Lojun Sharon L, Sauper Christina J, Medow Mitchell, Long William J, Mark Roger G, Barzilay Regina
Boston University Medical Center, Boston, MA.
AMIA Annu Symp Proc. 2010 Nov 13;2010:467-71.
This study investigates the feasibility of using structured data (age, gender, and medical condition), and unstructured medical notes on classification accuracy for resuscitation code status. Data was extracted from the MIMICII database. Natural language processing (NLP) was used to evaluate the social section of the nurses' progress notes. BoosTexter was used to predict the code-status using notes, age, gender, and Simplified Acute Physiology Score (SAPS). The relative impact of features was analyzed by feature ablation. Unstructured notes were the greatest single indicator of code status. The addition of text to medical condition features increased classification accuracy significantly (p<0.001.) N-gram frequency was analyzed. Gender differences were noted across all code-statuses, with women always more frequent (e.g. wife>husband.) Logistic regression on structured features was used determine gender bias or ageism.
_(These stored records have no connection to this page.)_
(* ===== verification/Packet.v ===== *)
(** * Raw packets (src/src/packet/mod.rs)

    The packet kinds, the encoding with the masked header and the decoding.
    AES-CTR is the [aes] crate's: the keystream is a parameter, and applying it
    is the XOR of the stream cipher.  Records are the [enr] crate's: their RLP
    encoding and [NodeId::parse] are the class [EnrCodec].  A slice index out of
    range or a failed [expect] aborts; the value of such code is [Abort]. *)

From stdpp Require Import strings.
From S2P Require Import Prelude Bytes Key Rpc.
Local Open Scope nat_scope.

Module Packet.

Definition IV_LENGTH : nat := 16.
Definition STATIC_HEADER_LENGTH : nat := 23.
Definition MESSAGE_NONCE_LENGTH : nat := 12.
Definition ID_NONCE_LENGTH : nat := 16.
Definition MAX_PACKET_SIZE : nat := 1280.
Definition MIN_PACKET_SIZE : nat := IV_LENGTH + STATIC_HEADER_LENGTH + 24.

Notation MessageNonce := (vec byte 12).
Notation IdNonce := (vec byte 16).
Notation ChallengeData := (vec byte 63).

(** [ChallengeData::try_from]. *)
Definition challenge_data_from (data : list byte) : option ChallengeData := array_from data.

Class ProtocolIdentity := {
  PROTOCOL_ID_BYTES : vec byte 6;
  PROTOCOL_VERSION_BYTES : vec byte 2;
}.

Definition DefaultProtocolId : ProtocolIdentity := {|
  PROTOCOL_ID_BYTES := [# x64; x69; x73; x63; x76; x35];
  PROTOCOL_VERSION_BYTES := [# x00; x01];
|}.

(** [PacketError] (error.rs). *)
Inductive PacketError :=
  | UnknownPacket
  | TooLarge
  | TooSmall
  | InvalidNodeId
  | HeaderLengthInvalid (n : nat)
  | HeaderDecryptionFailed
  | InvalidAuthDataSize
  | InvalidVersion (v : Z)
  | InvalidEnr (e : DecoderError).

(** Decoding returns an error or can abort. *)
Inductive checked (A : Type) :=
  | Return (a : A)
  | Throw (e : PacketError)
  | Abort.
Arguments Return {A} a.
Arguments Throw {A} e.
Arguments Abort {A}.

#[export] Instance checked_bind : MBind checked := fun A B f m =>
  match m with Return a => f a | Throw e => Throw e | Abort => Abort end.

(** [&l[i..j]] and [&l[i..]], [l[i]], [expect], and [?]. *)
Definition slice (l : list byte) (i j : nat) : checked (list byte) :=
  if decide (i <= j /\ j <= length l) then Return (take (j - i) (drop i l)) else Abort.
Definition slice_from (l : list byte) (i : nat) : checked (list byte) := slice l i (length l).
Definition index (l : list byte) (i : nat) : checked byte :=
  match l !! i with Some b => Return b | None => Abort end.
Definition expect {A} (o : option A) : checked A :=
  match o with Some a => Return a | None => Abort end.
Definition or_throw {A} (o : option A) (e : PacketError) : checked A :=
  match o with Some a => Return a | None => Throw e end.

(** [rlp::encode] and [rlp::decode] of a record, and [NodeId::parse]. *)
Class EnrCodec (Enr : Type) := {
  enr_encode : Enr -> list byte;
  enr_decode : list byte -> result DecoderError Enr;
  node_id_parse : list byte -> option NodeId;
}.

Class EnrCodecLaws (Enr : Type) `{!EnrCodec Enr} := {
  enr_decode_encode e : enr_decode (enr_encode e) = Ok e;
  enr_encode_nonempty e : enr_encode e <> [];
  node_id_parse_raw (id : NodeId) : node_id_parse (vec_to_list id) = Some id;
}.

(** The keystream of AES-128 in counter mode, by key, nonce and position. *)
Class Aes128Ctr := keystream : list byte -> list byte -> nat -> byte.

Definition byte_xor (a b : byte) : byte := byte_of_Z (Z.lxor (byte_to_Z a) (byte_to_Z b)).

(** [StreamCipher::apply_keystream] of a cipher that is at position [pos]. *)
Definition apply_keystream `{!Aes128Ctr} (key nonce : list byte) (pos : nat) (l : list byte) : list byte :=
  imap (fun i b => byte_xor b (keystream key nonce (pos + i))) l.

Inductive PacketKind (Enr : Type) :=
  | Message (src_id : NodeId)
  | WhoAreYou (id_nonce : IdNonce) (enr_seq : Z)
  | Handshake (src_id : NodeId) (id_nonce_sig ephem_pubkey : list byte) (enr_record : option Enr).
Arguments Message {Enr} src_id.
Arguments WhoAreYou {Enr} id_nonce enr_seq.
Arguments Handshake {Enr} src_id id_nonce_sig ephem_pubkey enr_record.

Record PacketHeader (Enr : Type) := mkHeader {
  message_nonce : MessageNonce;
  kind : PacketKind Enr;
}.
Arguments mkHeader {Enr} message_nonce kind.
Arguments message_nonce {Enr} h : rename.
Arguments kind {Enr} h : rename.

Record Packet (Enr : Type) := mkPacket {
  iv : Z;
  header : PacketHeader Enr;
  message : list byte;
}.
Arguments mkPacket {Enr} iv header message.
Arguments iv {Enr} p : rename.
Arguments header {Enr} p : rename.
Arguments message {Enr} p : rename.

Section Packet.
Context {Enr : Type} `{!EnrCodec Enr} `{!ProtocolIdentity} `{!Aes128Ctr}.
Implicit Types (p : Packet Enr) (k : PacketKind Enr).

(** [From<&PacketKind> for u8]. *)
Definition kind_byte k : byte :=
  match k with Message _ => x00 | WhoAreYou _ _ => x01 | Handshake _ _ _ _ => x02 end.

Definition kind_encode k : list byte :=
  match k with
  | Message src_id => vec_to_list src_id
  | WhoAreYou id_nonce enr_seq => vec_to_list id_nonce ++ to_be_bytes 8 enr_seq
  | Handshake src_id id_nonce_sig ephem_pubkey enr_record =>
      let sig_size := Z.of_nat (length id_nonce_sig) in
      let pubkey_size := Z.of_nat (length ephem_pubkey) in
      let node_record := enr_encode <$> enr_record in
      vec_to_list src_id ++ to_be_bytes 1 sig_size ++ to_be_bytes 1 pubkey_size ++
      id_nonce_sig ++ ephem_pubkey ++ default [] node_record
  end.

Definition kind_is_whoareyou k : bool := match k with WhoAreYou _ _ => true | _ => false end.

(** The three branches of [PacketKind::decode]. *)
Definition message_decode (auth_data : list byte) : checked (PacketKind Enr) :=
  if decide (length auth_data <> 32) then Throw InvalidAuthDataSize
  else
    src_id ← or_throw (node_id_parse auth_data) InvalidNodeId;
    Return (Message src_id).

Definition whoareyou_decode (auth_data : list byte) : checked (PacketKind Enr) :=
  if decide (length auth_data <> 24) then Throw InvalidAuthDataSize
  else
    id_nonce ← slice auth_data 0 ID_NONCE_LENGTH;
    id_nonce ← expect (array_from id_nonce);
    enr_seq ← slice_from auth_data ID_NONCE_LENGTH;
    enr_seq ← expect (array_from (n := 8) enr_seq);
    Return (WhoAreYou id_nonce (from_be_bytes (vec_to_list enr_seq))).

Definition record_decode (record : list byte) : checked (option Enr) :=
  match enr_decode record with
  | Ok enr => Return (Some enr)
  | Err e => Throw (InvalidEnr e)
  end.

Definition handshake_decode (auth_data : list byte) : checked (PacketKind Enr) :=
  if decide (length auth_data < 34) then Throw InvalidAuthDataSize
  else
    src_id ← slice auth_data 0 32;
    src_id ← or_throw (node_id_parse src_id) InvalidNodeId;
    sig_size ← index auth_data 32;
    let sig_size := Z.to_nat (byte_to_Z sig_size) in
    eph_key_size ← index auth_data (32 + 1);
    let eph_key_size := Z.to_nat (byte_to_Z eph_key_size) in
    let total_size := sig_size + eph_key_size in
    if decide (length auth_data < 34 + total_size) then Throw InvalidAuthDataSize
    else
      remaining_data ← slice_from auth_data (32 + 2);
      id_nonce_sig ← slice remaining_data 0 sig_size;
      ephem_pubkey ← slice remaining_data sig_size total_size;
      enr_record ← (if decide (total_size < length remaining_data) then
                      record ← slice_from remaining_data total_size;
                      record_decode record
                    else Return None : checked (option Enr));
      Return (Handshake src_id id_nonce_sig ephem_pubkey enr_record).

Definition kind_decode (kind : byte) (auth_data : list byte) : checked (PacketKind Enr) :=
  match byte_to_Z kind with
  | 0%Z => message_decode auth_data
  | 1%Z => whoareyou_decode auth_data
  | 2%Z => handshake_decode auth_data
  | _ => Throw UnknownPacket
  end.

(** [PacketHeader::encode]. *)
Definition header_encode (h : PacketHeader Enr) : list byte :=
  let auth_data := kind_encode (kind h) in
  vec_to_list PROTOCOL_ID_BYTES ++ vec_to_list PROTOCOL_VERSION_BYTES ++ [kind_byte (kind h)] ++
  vec_to_list (message_nonce h) ++ to_be_bytes 2 (Z.of_nat (length auth_data)) ++ auth_data.

(** The constructors; [iv] and the other random values are arguments. *)
Definition new_message (iv : Z) (src_id : NodeId) (message_nonce : MessageNonce) (ciphertext : list byte)
    : Packet Enr :=
  mkPacket iv (mkHeader message_nonce (Message src_id)) ciphertext.

Definition new_whoareyou (iv : Z) (request_nonce : MessageNonce) (id_nonce : IdNonce) (enr_seq : Z)
    : Packet Enr :=
  mkPacket iv (mkHeader request_nonce (WhoAreYou id_nonce enr_seq)) [].

Definition new_authheader (iv : Z) (src_id : NodeId) (message_nonce : MessageNonce)
    (id_nonce_sig ephem_pubkey : list byte) (enr_record : option Enr) : Packet Enr :=
  mkPacket iv (mkHeader message_nonce (Handshake src_id id_nonce_sig ephem_pubkey enr_record)) [].

(** [ciphertext] is what the generator fills the buffer with, [None] if it fails. *)
Definition new_random (iv : Z) (ciphertext : option (vec byte 44)) (message_nonce : MessageNonce)
    (src_id : NodeId) : result string (Packet Enr) :=
  match ciphertext with
  | Some ciphertext => Ok (new_message iv src_id message_nonce (vec_to_list ciphertext))
  | None => Err "PRNG failed"%string
  end.

Definition is_whoareyou p : bool := kind_is_whoareyou (kind (header p)).

Definition src_id p : option NodeId :=
  match kind (header p) with
  | Message src_id => Some src_id
  | WhoAreYou _ _ => None
  | Handshake src_id _ _ _ => Some src_id
  end.

Definition authenticated_data p : list byte :=
  to_be_bytes 16 (iv p) ++ header_encode (header p).

(** The AES key of a destination: the first half of its node id. *)
Definition mask_key (id : NodeId) : list byte := take 16 (vec_to_list id).

Definition encrypt_header p (dst_id : NodeId) : list byte :=
  apply_keystream (mask_key dst_id) (to_be_bytes 16 (iv p)) 0 (header_encode (header p)).

Definition encode p (dst_id : NodeId) : list byte :=
  to_be_bytes 16 (iv p) ++ encrypt_header p dst_id ++ message p.

Definition decode (src_id : NodeId) (data : list byte)
    : checked (Packet Enr * list byte) :=
  if decide (MAX_PACKET_SIZE < length data) then Throw TooLarge
  else if decide (length data < MIN_PACKET_SIZE) then Throw TooSmall
  else
    iv ← slice data 0 IV_LENGTH;
    let key := mask_key src_id in
    static_header ← slice data IV_LENGTH (IV_LENGTH + STATIC_HEADER_LENGTH);
    let static_header := apply_keystream key iv 0 static_header in
    if decide (length static_header <> STATIC_HEADER_LENGTH)
    then Throw (HeaderLengthInvalid (length static_header))
    else
      protocol_id ← slice static_header 0 6;
      if decide (protocol_id <> vec_to_list PROTOCOL_ID_BYTES) then Throw HeaderDecryptionFailed
      else
        version_bytes ← slice static_header 6 8;
        if decide (version_bytes <> vec_to_list PROTOCOL_VERSION_BYTES) then
          version ← expect (array_from (n := 2) version_bytes);
          Throw (InvalidVersion (from_be_bytes (vec_to_list version)))
        else
          flag ← index static_header 8;
          message_nonce ← slice static_header 9 (9 + MESSAGE_NONCE_LENGTH);
          message_nonce ← expect (array_from message_nonce);
          auth_data_size ← slice_from static_header (STATIC_HEADER_LENGTH - 2);
          auth_data_size ← expect (array_from (n := 2) auth_data_size);
          let auth_data_size := Z.to_nat (from_be_bytes (vec_to_list auth_data_size)) in
          remaining_data ← slice_from data (IV_LENGTH + STATIC_HEADER_LENGTH);
          if decide (length remaining_data < auth_data_size) then Throw InvalidAuthDataSize
          else
            auth_data ← slice data (IV_LENGTH + STATIC_HEADER_LENGTH)
                                   (IV_LENGTH + STATIC_HEADER_LENGTH + auth_data_size);
            let auth_data := apply_keystream key iv STATIC_HEADER_LENGTH auth_data in
            kind ← kind_decode flag auth_data;
            message ← slice_from data (IV_LENGTH + STATIC_HEADER_LENGTH + auth_data_size);
            if decide (message <> [] /\ kind_is_whoareyou kind = true) then Throw UnknownPacket
            else
              let authenticated_data := iv ++ static_header ++ auth_data in
              iv ← expect (array_from (n := 16) iv);
              Return (mkPacket (from_be_bytes (vec_to_list iv)) (mkHeader message_nonce kind) message, authenticated_data).

End Packet.
End Packet.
Evidence of bias was found; both females (OR=1.45) and patients over age 70 (OR=3.72) were more likely to be Do-Not-Resuscitate (DNR).
本研究探讨使用结构化数据(年龄、性别和医疗状况)以及非结构化医疗记录对复苏代码状态进行分类的准确性的可行性。数据从MIMICII数据库中提取。使用自然语言处理(NLP)来评估护士病程记录的社会部分。使用BoosTexter通过记录、年龄、性别和简化急性生理学评分(SAPS)来预测代码状态。通过特征消融分析特征的相对影响。非结构化记录是代码状态的最大单一指标。在医疗状况特征中添加文本显著提高了分类准确性(p<0.001)。分析了N-gram频率。在所有代码状态中都注意到了性别差异,女性出现的频率总是更高(例如妻子>丈夫)。使用结构化特征的逻辑回归来确定性别偏见或年龄歧视。发现了偏见的证据;女性(OR=1.45)和70岁以上的患者(OR=3.72)更有可能被判定为不进行心肺复苏(DNR)。